In the records below, begin at the line containing "Definition or_gain (k" and end at the line containing "let b := set_gain 0 ((w 2%nat"; quote every line in that span exactly, including both boundary lines, and no others.

» **Extracted material**:
——
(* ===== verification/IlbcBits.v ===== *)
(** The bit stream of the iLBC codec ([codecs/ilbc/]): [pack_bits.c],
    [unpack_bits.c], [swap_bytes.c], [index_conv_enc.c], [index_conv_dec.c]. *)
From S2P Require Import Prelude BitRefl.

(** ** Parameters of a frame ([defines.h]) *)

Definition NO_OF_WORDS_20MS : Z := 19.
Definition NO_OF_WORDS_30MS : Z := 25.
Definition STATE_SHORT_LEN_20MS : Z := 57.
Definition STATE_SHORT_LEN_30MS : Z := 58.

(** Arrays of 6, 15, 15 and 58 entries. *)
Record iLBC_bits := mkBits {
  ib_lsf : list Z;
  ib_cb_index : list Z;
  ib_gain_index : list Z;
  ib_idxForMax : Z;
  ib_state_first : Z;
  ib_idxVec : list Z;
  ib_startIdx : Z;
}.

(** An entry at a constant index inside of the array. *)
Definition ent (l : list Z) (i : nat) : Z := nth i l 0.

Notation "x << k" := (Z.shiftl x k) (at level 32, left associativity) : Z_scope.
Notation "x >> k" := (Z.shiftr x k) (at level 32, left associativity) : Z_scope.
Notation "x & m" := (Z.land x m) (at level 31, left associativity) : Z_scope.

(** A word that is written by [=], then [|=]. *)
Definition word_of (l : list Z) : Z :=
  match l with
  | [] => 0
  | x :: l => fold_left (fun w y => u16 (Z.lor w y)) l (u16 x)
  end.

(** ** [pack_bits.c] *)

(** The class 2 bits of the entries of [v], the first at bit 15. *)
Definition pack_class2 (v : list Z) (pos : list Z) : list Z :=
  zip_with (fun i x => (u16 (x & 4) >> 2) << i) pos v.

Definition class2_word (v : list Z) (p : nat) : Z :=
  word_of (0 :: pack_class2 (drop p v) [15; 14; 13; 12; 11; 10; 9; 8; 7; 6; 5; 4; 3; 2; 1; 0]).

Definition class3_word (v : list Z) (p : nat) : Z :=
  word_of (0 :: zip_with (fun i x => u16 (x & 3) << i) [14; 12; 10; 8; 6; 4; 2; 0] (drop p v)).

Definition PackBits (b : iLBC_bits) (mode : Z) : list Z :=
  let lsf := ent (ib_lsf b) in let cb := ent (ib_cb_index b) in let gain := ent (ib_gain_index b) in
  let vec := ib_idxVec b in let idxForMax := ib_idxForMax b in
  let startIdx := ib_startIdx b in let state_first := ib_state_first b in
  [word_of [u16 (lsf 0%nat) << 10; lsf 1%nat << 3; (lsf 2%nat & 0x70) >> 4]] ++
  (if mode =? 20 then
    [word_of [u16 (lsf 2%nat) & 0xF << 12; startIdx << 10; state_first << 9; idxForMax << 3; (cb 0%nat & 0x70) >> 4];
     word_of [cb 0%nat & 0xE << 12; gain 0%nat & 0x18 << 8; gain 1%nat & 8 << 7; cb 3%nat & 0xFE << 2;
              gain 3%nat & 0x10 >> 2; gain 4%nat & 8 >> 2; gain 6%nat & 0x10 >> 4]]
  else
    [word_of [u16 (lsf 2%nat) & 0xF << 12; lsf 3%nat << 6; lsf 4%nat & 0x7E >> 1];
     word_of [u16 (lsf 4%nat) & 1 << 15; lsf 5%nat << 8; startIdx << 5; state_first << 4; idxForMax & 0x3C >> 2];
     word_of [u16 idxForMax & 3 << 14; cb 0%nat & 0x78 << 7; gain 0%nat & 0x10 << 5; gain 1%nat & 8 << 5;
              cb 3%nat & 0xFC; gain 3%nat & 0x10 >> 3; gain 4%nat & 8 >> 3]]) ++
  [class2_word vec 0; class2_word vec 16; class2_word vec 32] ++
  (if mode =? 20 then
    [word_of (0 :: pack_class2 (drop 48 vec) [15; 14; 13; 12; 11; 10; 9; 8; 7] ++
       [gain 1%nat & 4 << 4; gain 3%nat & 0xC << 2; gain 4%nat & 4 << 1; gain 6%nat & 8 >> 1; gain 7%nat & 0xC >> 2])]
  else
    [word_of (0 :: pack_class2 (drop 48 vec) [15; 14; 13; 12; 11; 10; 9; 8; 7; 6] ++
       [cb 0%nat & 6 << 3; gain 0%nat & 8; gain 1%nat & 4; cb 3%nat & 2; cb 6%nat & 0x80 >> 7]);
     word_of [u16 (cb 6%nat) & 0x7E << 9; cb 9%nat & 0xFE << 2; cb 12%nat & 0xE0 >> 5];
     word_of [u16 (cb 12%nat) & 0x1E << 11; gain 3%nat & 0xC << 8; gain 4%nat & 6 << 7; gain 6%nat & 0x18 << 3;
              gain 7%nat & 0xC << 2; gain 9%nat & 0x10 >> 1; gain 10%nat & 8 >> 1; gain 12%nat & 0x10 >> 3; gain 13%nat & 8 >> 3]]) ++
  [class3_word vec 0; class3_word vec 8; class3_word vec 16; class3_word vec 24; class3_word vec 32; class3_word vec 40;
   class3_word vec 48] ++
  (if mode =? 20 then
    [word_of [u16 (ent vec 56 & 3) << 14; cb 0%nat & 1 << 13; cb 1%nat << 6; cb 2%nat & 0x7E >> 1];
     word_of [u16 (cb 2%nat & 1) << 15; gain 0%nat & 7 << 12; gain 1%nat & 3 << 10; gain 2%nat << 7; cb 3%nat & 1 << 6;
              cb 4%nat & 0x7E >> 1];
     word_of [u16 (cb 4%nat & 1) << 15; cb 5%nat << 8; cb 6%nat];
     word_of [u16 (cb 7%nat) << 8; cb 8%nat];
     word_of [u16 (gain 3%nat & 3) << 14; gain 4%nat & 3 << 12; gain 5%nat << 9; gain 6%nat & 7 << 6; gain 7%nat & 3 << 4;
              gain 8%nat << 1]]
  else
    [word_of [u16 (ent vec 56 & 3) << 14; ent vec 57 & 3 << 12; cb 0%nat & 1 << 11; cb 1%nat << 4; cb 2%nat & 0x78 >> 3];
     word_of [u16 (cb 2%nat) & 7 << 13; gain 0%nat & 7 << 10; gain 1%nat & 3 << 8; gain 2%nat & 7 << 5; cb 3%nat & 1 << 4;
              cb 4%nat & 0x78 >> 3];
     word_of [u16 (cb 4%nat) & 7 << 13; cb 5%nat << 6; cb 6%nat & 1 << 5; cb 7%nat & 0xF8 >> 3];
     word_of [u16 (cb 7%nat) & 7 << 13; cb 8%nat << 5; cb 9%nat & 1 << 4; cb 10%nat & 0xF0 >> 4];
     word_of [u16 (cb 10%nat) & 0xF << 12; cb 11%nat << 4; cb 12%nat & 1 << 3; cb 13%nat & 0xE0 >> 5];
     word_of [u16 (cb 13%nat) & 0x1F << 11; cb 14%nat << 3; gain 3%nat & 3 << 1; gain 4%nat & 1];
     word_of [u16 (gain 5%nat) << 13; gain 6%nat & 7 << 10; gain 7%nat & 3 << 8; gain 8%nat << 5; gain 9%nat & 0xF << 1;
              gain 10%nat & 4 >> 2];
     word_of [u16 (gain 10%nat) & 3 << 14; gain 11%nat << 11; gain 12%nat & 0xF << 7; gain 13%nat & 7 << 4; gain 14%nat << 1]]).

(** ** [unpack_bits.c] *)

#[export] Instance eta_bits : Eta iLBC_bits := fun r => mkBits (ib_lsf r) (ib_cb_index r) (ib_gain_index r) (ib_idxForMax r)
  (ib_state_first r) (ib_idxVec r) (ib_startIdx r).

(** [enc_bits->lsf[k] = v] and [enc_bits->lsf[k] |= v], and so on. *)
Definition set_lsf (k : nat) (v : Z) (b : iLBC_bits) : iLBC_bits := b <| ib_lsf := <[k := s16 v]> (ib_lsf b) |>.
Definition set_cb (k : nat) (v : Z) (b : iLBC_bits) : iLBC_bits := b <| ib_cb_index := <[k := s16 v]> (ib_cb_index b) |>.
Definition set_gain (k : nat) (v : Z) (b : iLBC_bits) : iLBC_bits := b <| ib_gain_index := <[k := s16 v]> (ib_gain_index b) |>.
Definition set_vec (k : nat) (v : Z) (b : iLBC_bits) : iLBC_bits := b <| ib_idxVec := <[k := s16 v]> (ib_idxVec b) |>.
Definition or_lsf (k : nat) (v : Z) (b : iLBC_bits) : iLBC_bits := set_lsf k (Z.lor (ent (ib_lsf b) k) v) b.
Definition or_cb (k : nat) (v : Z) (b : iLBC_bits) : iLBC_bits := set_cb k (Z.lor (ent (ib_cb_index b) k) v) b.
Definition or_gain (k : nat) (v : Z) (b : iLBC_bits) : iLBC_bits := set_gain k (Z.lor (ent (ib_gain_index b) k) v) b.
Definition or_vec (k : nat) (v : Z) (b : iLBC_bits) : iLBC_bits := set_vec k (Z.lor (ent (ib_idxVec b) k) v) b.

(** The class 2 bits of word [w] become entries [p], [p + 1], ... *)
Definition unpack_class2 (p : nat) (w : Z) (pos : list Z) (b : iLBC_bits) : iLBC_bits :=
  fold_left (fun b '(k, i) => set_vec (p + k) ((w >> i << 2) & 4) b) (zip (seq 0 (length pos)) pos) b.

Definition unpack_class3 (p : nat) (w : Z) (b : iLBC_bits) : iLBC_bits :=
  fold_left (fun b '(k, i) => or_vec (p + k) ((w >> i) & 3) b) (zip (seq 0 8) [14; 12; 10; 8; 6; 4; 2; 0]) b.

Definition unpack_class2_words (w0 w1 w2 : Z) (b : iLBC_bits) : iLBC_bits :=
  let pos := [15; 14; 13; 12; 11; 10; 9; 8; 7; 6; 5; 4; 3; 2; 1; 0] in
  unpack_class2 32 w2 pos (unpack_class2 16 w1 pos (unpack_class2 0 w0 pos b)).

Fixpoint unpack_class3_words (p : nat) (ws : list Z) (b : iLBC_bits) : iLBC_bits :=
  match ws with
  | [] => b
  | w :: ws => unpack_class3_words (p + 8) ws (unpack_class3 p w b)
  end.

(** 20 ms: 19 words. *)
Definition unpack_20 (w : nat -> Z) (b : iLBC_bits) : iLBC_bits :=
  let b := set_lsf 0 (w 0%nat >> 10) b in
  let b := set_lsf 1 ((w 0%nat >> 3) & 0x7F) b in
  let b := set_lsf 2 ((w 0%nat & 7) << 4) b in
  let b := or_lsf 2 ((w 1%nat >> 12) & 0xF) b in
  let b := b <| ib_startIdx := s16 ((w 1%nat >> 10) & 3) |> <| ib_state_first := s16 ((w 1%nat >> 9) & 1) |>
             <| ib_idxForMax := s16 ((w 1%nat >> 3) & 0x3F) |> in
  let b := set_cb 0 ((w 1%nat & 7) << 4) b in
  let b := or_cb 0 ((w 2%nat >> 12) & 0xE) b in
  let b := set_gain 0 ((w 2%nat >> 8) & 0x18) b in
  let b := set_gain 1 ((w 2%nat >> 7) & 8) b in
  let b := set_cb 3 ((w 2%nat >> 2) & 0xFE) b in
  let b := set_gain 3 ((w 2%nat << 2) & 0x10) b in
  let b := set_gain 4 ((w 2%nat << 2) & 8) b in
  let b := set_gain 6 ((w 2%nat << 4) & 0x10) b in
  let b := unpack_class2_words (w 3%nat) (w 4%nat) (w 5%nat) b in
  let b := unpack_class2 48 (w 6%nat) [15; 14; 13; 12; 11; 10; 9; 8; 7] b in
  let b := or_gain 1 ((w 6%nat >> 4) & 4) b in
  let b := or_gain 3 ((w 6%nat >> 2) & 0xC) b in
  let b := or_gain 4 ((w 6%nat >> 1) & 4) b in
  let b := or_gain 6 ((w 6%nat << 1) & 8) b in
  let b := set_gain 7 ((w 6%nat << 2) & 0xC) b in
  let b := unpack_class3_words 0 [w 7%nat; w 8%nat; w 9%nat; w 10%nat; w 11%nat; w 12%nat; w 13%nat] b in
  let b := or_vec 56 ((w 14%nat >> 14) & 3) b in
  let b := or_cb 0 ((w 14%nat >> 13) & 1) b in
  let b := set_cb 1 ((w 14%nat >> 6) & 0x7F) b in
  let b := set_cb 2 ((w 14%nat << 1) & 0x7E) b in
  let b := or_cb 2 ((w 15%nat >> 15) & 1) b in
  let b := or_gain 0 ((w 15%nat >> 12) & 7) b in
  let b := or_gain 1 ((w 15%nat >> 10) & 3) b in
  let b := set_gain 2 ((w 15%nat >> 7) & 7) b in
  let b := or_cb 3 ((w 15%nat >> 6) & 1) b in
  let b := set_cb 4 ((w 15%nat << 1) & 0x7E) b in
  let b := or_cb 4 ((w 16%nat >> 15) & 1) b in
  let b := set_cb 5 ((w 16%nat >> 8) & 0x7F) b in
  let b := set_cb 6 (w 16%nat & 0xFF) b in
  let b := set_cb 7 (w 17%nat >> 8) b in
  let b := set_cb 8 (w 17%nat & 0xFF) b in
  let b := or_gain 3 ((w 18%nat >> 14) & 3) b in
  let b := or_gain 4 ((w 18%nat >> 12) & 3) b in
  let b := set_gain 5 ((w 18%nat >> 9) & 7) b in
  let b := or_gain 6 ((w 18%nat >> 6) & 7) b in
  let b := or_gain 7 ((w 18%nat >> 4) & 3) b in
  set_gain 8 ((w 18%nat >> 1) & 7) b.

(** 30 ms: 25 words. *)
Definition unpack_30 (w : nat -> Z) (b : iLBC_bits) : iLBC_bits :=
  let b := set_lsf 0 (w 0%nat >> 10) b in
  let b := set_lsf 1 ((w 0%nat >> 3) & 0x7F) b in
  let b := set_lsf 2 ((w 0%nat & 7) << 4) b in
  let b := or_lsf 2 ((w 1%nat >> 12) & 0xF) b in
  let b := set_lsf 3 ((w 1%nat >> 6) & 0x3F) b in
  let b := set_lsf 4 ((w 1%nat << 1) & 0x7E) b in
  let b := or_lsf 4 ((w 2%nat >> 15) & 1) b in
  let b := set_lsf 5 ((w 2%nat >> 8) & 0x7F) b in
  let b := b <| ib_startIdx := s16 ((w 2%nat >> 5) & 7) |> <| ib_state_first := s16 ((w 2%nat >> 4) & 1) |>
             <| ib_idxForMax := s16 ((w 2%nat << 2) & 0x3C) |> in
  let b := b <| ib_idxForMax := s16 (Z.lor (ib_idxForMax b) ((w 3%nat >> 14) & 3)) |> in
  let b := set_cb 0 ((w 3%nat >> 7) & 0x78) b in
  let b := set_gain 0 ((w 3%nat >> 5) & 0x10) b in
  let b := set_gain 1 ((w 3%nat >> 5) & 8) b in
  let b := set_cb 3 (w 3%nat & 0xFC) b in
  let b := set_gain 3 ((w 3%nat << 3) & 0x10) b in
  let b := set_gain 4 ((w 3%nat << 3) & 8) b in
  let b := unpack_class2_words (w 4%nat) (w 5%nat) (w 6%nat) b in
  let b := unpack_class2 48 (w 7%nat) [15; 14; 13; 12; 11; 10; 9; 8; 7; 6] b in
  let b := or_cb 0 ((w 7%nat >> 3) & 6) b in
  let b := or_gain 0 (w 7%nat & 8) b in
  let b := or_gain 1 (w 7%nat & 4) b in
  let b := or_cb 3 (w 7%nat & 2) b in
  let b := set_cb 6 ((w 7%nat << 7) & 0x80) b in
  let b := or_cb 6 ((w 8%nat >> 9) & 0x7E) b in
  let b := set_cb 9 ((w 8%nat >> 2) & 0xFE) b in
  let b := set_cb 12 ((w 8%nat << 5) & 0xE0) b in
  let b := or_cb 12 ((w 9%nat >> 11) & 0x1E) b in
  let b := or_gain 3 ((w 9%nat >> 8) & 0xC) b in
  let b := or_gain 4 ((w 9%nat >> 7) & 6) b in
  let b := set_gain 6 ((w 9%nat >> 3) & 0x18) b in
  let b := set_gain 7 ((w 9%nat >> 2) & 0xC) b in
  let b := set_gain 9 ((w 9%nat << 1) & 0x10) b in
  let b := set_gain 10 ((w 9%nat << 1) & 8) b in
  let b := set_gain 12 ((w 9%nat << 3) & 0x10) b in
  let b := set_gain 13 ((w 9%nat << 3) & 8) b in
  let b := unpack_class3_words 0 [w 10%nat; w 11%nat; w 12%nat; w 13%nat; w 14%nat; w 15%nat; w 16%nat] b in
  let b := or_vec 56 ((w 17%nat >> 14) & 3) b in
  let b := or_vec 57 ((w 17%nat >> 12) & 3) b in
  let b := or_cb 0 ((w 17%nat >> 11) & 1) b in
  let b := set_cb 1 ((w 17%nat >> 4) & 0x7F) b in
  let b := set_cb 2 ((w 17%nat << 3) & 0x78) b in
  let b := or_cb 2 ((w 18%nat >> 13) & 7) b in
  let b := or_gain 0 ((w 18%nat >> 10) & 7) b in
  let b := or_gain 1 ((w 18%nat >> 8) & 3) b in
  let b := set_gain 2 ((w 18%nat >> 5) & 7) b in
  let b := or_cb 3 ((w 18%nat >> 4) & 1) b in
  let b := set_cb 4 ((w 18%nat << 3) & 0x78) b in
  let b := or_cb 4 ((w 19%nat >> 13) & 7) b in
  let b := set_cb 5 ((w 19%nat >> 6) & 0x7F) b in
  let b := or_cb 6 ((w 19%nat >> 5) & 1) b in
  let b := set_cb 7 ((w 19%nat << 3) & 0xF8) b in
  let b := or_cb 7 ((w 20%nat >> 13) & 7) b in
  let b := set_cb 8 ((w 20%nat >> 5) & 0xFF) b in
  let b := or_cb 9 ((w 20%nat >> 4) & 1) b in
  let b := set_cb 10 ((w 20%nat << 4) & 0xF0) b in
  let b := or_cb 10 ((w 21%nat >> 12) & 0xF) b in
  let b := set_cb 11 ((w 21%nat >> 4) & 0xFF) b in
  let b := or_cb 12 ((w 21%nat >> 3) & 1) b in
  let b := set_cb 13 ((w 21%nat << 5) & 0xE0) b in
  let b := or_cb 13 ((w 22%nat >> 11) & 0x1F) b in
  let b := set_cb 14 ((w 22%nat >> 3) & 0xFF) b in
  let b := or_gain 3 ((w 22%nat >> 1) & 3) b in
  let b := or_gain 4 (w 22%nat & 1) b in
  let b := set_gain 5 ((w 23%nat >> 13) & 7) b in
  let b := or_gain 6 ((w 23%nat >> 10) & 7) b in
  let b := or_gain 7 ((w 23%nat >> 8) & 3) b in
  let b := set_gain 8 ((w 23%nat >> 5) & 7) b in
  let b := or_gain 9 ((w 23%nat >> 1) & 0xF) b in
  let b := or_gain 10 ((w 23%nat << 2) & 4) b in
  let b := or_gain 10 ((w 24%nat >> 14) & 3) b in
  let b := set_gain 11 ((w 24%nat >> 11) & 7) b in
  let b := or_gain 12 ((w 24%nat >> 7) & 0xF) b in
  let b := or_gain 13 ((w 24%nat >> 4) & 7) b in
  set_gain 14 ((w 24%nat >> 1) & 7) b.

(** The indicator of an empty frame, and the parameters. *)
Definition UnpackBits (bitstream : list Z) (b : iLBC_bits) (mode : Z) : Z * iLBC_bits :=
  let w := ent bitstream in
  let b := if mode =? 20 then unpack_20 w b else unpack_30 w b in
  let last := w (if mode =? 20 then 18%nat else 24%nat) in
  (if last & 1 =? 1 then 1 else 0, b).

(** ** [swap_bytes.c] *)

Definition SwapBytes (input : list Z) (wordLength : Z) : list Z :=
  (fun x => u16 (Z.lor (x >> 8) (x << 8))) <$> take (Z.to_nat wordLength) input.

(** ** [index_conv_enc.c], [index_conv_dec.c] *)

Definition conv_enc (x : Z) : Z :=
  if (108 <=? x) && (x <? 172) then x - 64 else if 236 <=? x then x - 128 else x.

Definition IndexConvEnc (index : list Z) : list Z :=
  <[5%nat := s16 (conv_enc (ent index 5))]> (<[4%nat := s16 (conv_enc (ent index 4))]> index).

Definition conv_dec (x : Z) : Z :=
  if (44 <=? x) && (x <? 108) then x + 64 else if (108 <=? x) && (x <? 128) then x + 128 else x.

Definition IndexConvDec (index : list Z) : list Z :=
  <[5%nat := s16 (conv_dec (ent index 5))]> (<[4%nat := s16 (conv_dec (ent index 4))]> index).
——
» **Exercise response**:
Definition or_gain (k : nat) (v : Z) (b : iLBC_bits) : iLBC_bits := set_gain k (Z.lor (ent (ib_gain_index b) k) v) b.
Definition or_vec (k : nat) (v : Z) (b : iLBC_bits) : iLBC_bits := set_vec k (Z.lor (ent (ib_idxVec b) k) v) b.

(** The class 2 bits of word [w] become entries [p], [p + 1], ... *)
Definition unpack_class2 (p : nat) (w : Z) (pos : list Z) (b : iLBC_bits) : iLBC_bits :=
  fold_left (fun b '(k, i) => set_vec (p + k) ((w >> i << 2) & 4) b) (zip (seq 0 (length pos)) pos) b.

Definition unpack_class3 (p : nat) (w : Z) (b : iLBC_bits) : iLBC_bits :=
  fold_left (fun b '(k, i) => or_vec (p + k) ((w >> i) & 3) b) (zip (seq 0 8) [14; 12; 10; 8; 6; 4; 2; 0]) b.

Definition unpack_class2_words (w0 w1 w2 : Z) (b : iLBC_bits) : iLBC_bits :=
  let pos := [15; 14; 13; 12; 11; 10; 9; 8; 7; 6; 5; 4; 3; 2; 1; 0] in
  unpack_class2 32 w2 pos (unpack_class2 16 w1 pos (unpack_class2 0 w0 pos b)).

Fixpoint unpack_class3_words (p : nat) (ws : list Z) (b : iLBC_bits) : iLBC_bits :=
  match ws with
  | [] => b
  | w :: ws => unpack_class3_words (p + 8) ws (unpack_class3 p w b)
  end.

(** 20 ms: 19 words. *)
Definition unpack_20 (w : nat -> Z) (b : iLBC_bits) : iLBC_bits :=
  let b := set_lsf 0 (w 0%nat >> 10) b in
  let b := set_lsf 1 ((w 0%nat >> 3) & 0x7F) b in
  let b := set_lsf 2 ((w 0%nat & 7) << 4) b in
  let b := or_lsf 2 ((w 1%nat >> 12) & 0xF) b in
  let b := b <| ib_startIdx := s16 ((w 1%nat >> 10) & 3) |> <| ib_state_first := s16 ((w 1%nat >> 9) & 1) |>
             <| ib_idxForMax := s16 ((w 1%nat >> 3) & 0x3F) |> in
  let b := set_cb 0 ((w 1%nat & 7) << 4) b in
  let b := or_cb 0 ((w 2%nat >> 12) & 0xE) b in
  let b := set_gain 0 ((w 2%nat >> 8) & 0x18) b in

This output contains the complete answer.